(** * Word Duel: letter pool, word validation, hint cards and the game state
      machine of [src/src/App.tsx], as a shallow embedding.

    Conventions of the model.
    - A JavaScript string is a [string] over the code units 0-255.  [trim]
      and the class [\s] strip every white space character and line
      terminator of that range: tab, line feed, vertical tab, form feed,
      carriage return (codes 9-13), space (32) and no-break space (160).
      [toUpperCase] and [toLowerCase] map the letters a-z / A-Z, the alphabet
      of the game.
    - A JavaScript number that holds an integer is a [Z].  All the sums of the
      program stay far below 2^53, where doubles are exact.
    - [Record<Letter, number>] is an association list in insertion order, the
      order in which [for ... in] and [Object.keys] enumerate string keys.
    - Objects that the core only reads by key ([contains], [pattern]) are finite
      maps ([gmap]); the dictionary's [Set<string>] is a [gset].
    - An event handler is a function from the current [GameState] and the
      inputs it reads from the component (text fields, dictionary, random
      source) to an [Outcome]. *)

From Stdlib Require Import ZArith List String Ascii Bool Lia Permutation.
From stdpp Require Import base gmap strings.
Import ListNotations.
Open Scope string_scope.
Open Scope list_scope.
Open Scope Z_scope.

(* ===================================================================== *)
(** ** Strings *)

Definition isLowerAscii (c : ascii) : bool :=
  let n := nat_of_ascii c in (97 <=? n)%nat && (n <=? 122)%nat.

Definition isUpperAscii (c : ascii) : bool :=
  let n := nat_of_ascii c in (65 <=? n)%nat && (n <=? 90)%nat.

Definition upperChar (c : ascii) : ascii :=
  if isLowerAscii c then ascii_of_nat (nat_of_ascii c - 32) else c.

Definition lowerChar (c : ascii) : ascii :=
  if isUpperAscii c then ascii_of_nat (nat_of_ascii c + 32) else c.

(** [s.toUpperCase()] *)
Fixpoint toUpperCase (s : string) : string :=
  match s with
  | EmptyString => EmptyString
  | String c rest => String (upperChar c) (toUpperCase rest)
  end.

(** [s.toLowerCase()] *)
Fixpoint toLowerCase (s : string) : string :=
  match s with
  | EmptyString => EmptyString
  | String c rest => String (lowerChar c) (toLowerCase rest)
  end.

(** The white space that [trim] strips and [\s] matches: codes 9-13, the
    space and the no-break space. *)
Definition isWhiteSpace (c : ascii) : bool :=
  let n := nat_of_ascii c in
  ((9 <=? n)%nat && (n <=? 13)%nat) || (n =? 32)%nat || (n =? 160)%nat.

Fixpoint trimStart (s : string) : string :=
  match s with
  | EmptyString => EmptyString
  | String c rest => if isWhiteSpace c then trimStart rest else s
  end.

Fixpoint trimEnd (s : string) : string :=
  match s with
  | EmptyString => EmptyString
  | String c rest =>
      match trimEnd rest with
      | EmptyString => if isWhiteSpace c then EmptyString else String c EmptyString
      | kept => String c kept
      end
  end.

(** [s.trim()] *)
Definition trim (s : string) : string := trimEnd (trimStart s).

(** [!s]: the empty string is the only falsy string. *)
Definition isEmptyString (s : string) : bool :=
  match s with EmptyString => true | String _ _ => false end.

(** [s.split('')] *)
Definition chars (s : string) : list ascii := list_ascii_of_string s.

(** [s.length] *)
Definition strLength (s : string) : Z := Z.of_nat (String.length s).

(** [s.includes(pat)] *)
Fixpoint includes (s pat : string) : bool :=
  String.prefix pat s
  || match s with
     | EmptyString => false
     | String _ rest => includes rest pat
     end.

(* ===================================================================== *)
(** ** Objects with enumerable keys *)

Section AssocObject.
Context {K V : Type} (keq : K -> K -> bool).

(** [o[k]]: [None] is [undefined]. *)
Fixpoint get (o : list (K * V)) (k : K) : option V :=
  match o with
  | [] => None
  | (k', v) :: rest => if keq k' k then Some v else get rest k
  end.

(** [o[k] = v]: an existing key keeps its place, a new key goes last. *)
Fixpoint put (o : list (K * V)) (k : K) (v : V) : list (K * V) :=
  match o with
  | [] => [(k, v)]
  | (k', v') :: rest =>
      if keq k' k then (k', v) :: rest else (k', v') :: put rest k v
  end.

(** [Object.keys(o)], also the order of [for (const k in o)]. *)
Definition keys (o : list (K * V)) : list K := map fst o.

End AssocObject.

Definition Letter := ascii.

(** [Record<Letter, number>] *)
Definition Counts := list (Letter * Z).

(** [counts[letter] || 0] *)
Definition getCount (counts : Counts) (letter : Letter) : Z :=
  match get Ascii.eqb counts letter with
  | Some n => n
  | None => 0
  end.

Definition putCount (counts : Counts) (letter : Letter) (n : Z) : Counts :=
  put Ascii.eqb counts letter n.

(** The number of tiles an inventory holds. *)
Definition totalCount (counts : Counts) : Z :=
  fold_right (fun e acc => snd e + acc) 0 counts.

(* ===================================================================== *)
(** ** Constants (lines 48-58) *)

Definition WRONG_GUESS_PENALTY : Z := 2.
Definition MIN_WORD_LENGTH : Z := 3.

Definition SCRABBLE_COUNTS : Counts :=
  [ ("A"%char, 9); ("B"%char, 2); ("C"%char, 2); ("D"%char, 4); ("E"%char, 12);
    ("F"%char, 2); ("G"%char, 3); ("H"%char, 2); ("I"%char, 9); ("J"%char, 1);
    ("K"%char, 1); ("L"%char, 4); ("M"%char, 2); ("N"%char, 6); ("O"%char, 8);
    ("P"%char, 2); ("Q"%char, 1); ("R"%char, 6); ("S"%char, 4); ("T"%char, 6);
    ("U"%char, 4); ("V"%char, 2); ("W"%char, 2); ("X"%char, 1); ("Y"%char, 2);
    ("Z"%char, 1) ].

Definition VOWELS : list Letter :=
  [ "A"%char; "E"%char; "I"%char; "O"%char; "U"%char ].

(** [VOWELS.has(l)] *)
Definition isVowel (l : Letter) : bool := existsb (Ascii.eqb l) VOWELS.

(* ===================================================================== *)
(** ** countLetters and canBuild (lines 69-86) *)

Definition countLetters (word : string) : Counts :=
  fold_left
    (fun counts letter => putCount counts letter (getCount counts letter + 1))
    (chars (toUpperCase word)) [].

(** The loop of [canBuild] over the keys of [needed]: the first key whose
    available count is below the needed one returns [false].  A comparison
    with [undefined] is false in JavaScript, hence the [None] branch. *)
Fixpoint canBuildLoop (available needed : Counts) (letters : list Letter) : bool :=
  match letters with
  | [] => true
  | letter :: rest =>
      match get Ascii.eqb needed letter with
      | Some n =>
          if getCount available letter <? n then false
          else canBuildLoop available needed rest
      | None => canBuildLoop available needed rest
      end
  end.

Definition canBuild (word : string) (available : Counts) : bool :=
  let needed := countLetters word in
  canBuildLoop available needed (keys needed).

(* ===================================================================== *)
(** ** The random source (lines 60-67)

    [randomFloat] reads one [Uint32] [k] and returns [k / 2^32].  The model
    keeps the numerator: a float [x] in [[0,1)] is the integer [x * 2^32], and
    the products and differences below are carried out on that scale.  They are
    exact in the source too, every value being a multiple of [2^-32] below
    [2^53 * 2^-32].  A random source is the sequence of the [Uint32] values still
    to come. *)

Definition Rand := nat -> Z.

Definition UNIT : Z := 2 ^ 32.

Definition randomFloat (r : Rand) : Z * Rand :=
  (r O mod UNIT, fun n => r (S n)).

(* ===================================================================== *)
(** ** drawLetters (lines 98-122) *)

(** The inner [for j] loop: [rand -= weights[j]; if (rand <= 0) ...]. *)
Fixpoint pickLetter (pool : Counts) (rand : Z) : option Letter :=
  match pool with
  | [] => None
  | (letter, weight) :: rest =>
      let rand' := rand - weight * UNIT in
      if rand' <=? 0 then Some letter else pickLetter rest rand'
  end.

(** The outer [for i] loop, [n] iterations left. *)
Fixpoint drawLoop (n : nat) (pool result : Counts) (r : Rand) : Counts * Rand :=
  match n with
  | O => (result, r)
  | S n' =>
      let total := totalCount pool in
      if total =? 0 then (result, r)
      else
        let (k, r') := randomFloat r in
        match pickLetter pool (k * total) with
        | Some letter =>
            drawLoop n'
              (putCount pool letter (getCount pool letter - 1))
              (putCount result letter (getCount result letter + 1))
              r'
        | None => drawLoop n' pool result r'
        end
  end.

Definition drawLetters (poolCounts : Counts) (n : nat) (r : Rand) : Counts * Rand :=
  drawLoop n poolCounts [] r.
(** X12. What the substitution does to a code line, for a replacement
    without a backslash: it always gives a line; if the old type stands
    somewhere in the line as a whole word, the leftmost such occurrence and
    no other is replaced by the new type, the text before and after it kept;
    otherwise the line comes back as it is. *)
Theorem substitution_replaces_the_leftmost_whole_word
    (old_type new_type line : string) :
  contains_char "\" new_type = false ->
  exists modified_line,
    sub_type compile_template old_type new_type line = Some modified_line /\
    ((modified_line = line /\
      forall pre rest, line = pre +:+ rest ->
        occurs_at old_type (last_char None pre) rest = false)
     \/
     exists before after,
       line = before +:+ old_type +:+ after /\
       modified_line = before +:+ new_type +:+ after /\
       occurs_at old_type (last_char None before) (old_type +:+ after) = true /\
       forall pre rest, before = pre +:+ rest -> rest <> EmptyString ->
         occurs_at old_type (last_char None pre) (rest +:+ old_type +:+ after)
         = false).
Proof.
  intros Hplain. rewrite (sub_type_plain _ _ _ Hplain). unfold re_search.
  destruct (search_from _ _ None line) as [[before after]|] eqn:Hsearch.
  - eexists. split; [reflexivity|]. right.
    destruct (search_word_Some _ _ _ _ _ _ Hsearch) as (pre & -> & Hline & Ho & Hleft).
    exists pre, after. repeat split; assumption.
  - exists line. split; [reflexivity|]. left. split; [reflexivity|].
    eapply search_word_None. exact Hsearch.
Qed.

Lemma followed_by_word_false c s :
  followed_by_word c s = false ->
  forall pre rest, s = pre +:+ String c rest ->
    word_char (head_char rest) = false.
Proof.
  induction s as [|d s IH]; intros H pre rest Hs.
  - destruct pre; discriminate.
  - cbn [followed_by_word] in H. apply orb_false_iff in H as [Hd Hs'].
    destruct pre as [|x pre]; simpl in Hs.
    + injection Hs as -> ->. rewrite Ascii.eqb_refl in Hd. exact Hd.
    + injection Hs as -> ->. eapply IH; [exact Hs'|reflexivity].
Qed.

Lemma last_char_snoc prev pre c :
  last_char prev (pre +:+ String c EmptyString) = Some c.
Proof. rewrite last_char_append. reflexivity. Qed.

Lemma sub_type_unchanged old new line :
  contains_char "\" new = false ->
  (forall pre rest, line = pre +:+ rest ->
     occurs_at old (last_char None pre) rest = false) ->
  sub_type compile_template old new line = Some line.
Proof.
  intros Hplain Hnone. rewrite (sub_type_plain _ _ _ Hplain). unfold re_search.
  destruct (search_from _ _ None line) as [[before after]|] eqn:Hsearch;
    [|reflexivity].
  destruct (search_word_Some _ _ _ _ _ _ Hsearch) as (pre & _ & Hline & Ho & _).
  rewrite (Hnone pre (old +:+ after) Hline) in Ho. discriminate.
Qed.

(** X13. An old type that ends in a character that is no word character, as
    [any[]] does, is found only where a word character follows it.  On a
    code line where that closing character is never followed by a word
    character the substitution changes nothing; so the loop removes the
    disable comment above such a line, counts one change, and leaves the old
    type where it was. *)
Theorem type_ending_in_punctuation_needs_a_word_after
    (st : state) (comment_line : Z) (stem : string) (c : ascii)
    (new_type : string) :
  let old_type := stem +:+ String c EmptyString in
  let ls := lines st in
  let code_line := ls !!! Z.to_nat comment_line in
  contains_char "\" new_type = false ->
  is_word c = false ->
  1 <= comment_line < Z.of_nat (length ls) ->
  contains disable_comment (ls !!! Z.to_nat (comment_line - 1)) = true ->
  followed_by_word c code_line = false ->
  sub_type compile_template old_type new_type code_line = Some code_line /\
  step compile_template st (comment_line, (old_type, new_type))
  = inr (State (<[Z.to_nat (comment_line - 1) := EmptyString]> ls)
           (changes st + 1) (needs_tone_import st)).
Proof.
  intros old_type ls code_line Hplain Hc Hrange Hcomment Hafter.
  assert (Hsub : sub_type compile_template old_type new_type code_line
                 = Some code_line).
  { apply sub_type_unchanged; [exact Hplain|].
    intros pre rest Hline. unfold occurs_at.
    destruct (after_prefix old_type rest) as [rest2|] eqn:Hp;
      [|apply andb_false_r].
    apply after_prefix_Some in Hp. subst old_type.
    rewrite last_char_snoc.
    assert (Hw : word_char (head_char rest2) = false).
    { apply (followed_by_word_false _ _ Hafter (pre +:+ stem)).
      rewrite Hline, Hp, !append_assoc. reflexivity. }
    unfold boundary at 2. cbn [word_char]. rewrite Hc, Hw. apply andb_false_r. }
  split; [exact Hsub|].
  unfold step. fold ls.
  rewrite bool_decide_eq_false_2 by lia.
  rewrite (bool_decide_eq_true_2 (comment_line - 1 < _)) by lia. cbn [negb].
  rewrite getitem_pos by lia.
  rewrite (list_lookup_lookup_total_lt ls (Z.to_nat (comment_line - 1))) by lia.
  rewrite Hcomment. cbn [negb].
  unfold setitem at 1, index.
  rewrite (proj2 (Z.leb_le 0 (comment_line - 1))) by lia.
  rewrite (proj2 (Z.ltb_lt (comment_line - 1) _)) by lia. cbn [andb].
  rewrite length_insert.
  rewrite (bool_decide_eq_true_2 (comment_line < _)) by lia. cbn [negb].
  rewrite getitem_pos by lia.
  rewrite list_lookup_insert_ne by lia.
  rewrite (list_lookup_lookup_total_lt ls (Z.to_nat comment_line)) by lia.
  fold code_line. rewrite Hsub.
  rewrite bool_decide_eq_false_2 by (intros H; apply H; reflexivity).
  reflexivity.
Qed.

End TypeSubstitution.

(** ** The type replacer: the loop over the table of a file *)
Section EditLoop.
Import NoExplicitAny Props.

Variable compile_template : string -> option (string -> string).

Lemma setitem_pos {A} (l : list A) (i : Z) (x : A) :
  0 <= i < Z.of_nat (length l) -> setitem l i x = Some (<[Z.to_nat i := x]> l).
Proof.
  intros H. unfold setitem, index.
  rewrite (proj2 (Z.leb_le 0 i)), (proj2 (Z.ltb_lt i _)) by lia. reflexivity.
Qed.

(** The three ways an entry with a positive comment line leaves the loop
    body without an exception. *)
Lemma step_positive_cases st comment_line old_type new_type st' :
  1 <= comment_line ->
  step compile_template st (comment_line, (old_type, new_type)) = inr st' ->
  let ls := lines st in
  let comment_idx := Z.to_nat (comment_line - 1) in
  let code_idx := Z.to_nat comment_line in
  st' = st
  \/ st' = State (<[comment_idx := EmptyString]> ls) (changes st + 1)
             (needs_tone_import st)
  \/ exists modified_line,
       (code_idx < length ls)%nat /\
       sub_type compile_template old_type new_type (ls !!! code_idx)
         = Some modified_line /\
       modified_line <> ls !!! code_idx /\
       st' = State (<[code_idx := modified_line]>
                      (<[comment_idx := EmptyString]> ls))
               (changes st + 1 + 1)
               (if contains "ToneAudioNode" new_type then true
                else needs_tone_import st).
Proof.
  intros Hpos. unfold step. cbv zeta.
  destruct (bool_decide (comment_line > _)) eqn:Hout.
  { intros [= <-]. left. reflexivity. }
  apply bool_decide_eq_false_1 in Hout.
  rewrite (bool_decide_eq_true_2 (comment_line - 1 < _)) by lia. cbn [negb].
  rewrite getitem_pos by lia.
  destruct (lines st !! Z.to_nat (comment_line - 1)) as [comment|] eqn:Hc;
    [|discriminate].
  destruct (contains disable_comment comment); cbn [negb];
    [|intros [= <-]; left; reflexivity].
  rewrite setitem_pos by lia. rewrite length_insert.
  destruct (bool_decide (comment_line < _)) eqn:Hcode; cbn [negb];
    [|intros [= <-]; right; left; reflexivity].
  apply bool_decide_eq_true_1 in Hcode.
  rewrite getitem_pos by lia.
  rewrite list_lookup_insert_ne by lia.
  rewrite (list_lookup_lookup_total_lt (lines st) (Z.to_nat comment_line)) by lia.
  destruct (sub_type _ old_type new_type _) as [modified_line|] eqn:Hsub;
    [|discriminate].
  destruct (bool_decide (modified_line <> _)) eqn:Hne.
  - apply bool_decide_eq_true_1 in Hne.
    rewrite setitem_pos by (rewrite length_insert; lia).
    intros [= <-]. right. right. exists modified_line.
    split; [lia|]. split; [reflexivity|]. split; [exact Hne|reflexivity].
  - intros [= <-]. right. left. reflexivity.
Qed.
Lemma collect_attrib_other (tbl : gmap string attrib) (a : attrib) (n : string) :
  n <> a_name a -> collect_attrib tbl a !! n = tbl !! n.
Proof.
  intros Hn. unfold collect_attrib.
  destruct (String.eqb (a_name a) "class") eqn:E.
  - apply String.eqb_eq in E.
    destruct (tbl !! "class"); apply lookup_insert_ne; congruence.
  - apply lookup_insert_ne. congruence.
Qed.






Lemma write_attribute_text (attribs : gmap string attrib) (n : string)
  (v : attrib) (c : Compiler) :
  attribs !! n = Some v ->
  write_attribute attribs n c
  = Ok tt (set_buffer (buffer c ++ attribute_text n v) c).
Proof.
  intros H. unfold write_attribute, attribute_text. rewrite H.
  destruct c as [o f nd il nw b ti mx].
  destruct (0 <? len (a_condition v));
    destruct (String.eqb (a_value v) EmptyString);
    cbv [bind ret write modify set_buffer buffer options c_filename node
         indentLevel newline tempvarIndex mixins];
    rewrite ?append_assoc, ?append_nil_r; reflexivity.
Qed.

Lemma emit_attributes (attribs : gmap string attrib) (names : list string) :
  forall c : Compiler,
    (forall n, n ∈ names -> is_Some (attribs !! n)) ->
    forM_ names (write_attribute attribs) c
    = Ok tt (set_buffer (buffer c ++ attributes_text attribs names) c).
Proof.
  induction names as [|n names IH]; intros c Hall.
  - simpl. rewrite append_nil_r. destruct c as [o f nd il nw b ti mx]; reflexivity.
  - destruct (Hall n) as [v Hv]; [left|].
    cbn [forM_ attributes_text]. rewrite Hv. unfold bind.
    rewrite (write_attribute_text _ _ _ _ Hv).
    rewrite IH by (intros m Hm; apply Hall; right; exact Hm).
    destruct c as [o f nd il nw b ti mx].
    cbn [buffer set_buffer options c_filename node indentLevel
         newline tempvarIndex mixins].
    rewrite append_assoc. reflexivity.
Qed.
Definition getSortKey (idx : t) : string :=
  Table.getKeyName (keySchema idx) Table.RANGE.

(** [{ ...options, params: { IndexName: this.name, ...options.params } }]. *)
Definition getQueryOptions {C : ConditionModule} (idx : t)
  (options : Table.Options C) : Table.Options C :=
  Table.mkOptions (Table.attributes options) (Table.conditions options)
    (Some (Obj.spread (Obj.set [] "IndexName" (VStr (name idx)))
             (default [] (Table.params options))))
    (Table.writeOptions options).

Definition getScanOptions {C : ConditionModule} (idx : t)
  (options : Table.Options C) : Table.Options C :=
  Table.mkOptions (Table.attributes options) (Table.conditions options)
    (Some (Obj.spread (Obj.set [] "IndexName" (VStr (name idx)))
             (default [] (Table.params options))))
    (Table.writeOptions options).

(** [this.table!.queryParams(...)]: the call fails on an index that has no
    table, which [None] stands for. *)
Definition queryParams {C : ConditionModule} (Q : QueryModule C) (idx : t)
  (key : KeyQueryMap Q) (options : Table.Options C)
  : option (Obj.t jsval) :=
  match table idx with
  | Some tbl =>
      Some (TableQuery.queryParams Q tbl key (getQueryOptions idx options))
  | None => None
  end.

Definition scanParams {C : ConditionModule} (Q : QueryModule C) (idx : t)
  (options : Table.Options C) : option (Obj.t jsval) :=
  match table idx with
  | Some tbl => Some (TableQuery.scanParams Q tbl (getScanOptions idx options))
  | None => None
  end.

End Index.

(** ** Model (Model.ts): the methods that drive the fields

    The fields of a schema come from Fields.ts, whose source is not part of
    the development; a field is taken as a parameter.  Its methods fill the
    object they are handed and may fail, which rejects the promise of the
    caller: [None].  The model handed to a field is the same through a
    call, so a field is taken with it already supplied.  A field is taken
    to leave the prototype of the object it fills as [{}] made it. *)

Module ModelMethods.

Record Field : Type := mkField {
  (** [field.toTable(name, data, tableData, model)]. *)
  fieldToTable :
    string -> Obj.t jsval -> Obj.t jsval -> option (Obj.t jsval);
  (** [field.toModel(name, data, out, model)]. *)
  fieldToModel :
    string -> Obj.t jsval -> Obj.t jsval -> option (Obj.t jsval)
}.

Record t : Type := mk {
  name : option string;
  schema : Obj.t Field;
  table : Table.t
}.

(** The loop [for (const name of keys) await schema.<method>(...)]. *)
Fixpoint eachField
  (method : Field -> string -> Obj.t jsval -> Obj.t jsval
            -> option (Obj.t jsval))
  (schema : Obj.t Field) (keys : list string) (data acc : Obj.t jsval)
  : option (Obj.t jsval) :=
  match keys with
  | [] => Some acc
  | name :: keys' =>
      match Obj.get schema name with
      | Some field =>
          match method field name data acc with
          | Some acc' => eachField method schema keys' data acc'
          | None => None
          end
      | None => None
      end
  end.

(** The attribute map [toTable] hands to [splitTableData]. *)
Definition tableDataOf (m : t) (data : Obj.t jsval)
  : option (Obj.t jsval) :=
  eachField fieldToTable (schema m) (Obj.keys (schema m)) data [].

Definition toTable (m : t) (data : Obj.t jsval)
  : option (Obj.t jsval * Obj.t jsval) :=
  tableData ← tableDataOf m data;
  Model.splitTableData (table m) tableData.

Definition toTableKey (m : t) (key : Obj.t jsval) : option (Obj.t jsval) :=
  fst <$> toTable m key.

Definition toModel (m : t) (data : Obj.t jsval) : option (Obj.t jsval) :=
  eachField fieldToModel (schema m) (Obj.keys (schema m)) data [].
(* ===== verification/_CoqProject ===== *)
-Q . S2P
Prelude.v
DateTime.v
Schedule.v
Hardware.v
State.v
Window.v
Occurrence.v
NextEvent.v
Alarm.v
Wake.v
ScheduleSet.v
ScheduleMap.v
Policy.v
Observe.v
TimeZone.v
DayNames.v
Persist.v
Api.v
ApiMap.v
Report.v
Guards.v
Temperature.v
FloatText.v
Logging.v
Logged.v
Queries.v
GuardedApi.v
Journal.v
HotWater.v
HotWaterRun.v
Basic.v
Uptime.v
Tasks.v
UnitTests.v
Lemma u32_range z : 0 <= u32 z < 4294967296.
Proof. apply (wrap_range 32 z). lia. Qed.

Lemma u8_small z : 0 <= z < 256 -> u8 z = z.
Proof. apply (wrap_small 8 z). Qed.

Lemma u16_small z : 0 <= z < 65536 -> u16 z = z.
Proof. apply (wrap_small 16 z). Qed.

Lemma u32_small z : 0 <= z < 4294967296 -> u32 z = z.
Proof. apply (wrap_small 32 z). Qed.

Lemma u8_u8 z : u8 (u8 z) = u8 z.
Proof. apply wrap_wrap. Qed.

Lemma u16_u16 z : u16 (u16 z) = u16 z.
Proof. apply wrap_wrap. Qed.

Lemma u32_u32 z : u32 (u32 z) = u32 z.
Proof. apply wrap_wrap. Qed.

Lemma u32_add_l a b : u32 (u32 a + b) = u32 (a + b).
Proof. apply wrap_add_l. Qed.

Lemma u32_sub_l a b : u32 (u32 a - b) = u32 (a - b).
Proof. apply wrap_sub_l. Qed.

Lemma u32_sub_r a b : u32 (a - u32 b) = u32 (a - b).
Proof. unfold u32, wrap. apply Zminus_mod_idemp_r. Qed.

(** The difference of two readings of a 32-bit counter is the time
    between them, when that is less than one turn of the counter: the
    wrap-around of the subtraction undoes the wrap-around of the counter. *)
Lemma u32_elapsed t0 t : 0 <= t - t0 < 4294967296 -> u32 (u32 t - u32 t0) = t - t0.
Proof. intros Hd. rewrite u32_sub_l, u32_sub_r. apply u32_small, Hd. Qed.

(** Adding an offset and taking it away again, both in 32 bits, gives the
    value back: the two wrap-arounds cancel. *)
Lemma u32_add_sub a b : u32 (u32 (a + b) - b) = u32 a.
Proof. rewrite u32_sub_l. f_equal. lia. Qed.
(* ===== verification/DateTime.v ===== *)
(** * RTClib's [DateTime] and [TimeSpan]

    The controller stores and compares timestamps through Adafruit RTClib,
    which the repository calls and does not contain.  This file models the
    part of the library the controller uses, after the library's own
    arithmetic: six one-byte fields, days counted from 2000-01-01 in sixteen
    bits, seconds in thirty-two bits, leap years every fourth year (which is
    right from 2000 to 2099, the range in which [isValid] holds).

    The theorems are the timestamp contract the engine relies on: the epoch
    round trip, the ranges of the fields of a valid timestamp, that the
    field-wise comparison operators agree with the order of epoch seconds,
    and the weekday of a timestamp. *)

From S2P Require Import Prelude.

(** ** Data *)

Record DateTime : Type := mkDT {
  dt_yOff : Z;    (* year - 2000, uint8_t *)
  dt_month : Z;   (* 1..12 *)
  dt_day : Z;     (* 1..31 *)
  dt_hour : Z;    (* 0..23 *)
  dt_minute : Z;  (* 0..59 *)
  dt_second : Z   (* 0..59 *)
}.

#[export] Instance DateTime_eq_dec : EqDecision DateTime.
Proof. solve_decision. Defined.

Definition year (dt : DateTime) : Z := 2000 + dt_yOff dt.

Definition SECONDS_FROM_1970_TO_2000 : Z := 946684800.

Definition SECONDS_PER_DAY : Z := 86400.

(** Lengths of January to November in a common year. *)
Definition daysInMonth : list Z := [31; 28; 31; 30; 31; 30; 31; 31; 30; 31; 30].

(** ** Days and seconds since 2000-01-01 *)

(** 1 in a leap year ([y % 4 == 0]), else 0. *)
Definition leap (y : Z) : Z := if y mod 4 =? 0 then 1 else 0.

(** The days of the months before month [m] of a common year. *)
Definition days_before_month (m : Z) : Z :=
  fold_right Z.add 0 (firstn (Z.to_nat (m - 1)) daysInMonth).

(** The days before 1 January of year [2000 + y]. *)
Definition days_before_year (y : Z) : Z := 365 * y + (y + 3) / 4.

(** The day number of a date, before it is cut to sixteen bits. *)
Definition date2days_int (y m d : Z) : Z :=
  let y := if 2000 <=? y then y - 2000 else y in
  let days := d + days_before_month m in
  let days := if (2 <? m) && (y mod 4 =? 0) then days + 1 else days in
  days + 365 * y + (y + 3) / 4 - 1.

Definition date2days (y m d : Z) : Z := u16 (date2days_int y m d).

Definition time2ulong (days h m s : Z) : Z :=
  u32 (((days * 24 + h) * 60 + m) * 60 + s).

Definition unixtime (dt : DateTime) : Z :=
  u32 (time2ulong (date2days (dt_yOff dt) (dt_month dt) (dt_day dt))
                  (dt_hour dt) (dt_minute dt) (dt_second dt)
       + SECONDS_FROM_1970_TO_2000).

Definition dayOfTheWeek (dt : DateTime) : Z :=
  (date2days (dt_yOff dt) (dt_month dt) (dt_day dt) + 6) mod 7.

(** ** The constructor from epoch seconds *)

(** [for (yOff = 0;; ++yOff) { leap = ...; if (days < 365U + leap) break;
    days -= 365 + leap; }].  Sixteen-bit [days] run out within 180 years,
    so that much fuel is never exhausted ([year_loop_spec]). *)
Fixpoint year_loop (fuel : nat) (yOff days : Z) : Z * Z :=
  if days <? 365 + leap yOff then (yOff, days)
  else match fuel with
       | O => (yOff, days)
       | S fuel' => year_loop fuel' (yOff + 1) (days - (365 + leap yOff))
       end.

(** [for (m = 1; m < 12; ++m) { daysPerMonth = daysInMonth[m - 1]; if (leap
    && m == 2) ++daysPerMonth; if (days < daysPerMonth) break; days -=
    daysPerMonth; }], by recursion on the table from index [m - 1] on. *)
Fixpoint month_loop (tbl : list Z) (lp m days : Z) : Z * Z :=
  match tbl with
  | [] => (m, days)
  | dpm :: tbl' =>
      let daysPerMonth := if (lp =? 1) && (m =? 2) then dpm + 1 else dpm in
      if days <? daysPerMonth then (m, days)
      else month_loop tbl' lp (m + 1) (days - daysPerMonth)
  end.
*****
> [PROBLEM DESCRIPTION]:
The lines above, starting at the one with "Definition trim (s" and ending at the one with "(** [s.includes(pat)] *)", are the only ones to return, exactly as written.

> [ANSWER SECTION]:
Definition trim (s : string) : string := trimEnd (trimStart s).

(** [!s]: the empty string is the only falsy string. *)
Definition isEmptyString (s : string) : bool :=
  match s with EmptyString => true | String _ _ => false end.

(** [s.split('')] *)
Definition chars (s : string) : list ascii := list_ascii_of_string s.

(** [s.length] *)
Definition strLength (s : string) : Z := Z.of_nat (String.length s).

(** [s.includes(pat)] *)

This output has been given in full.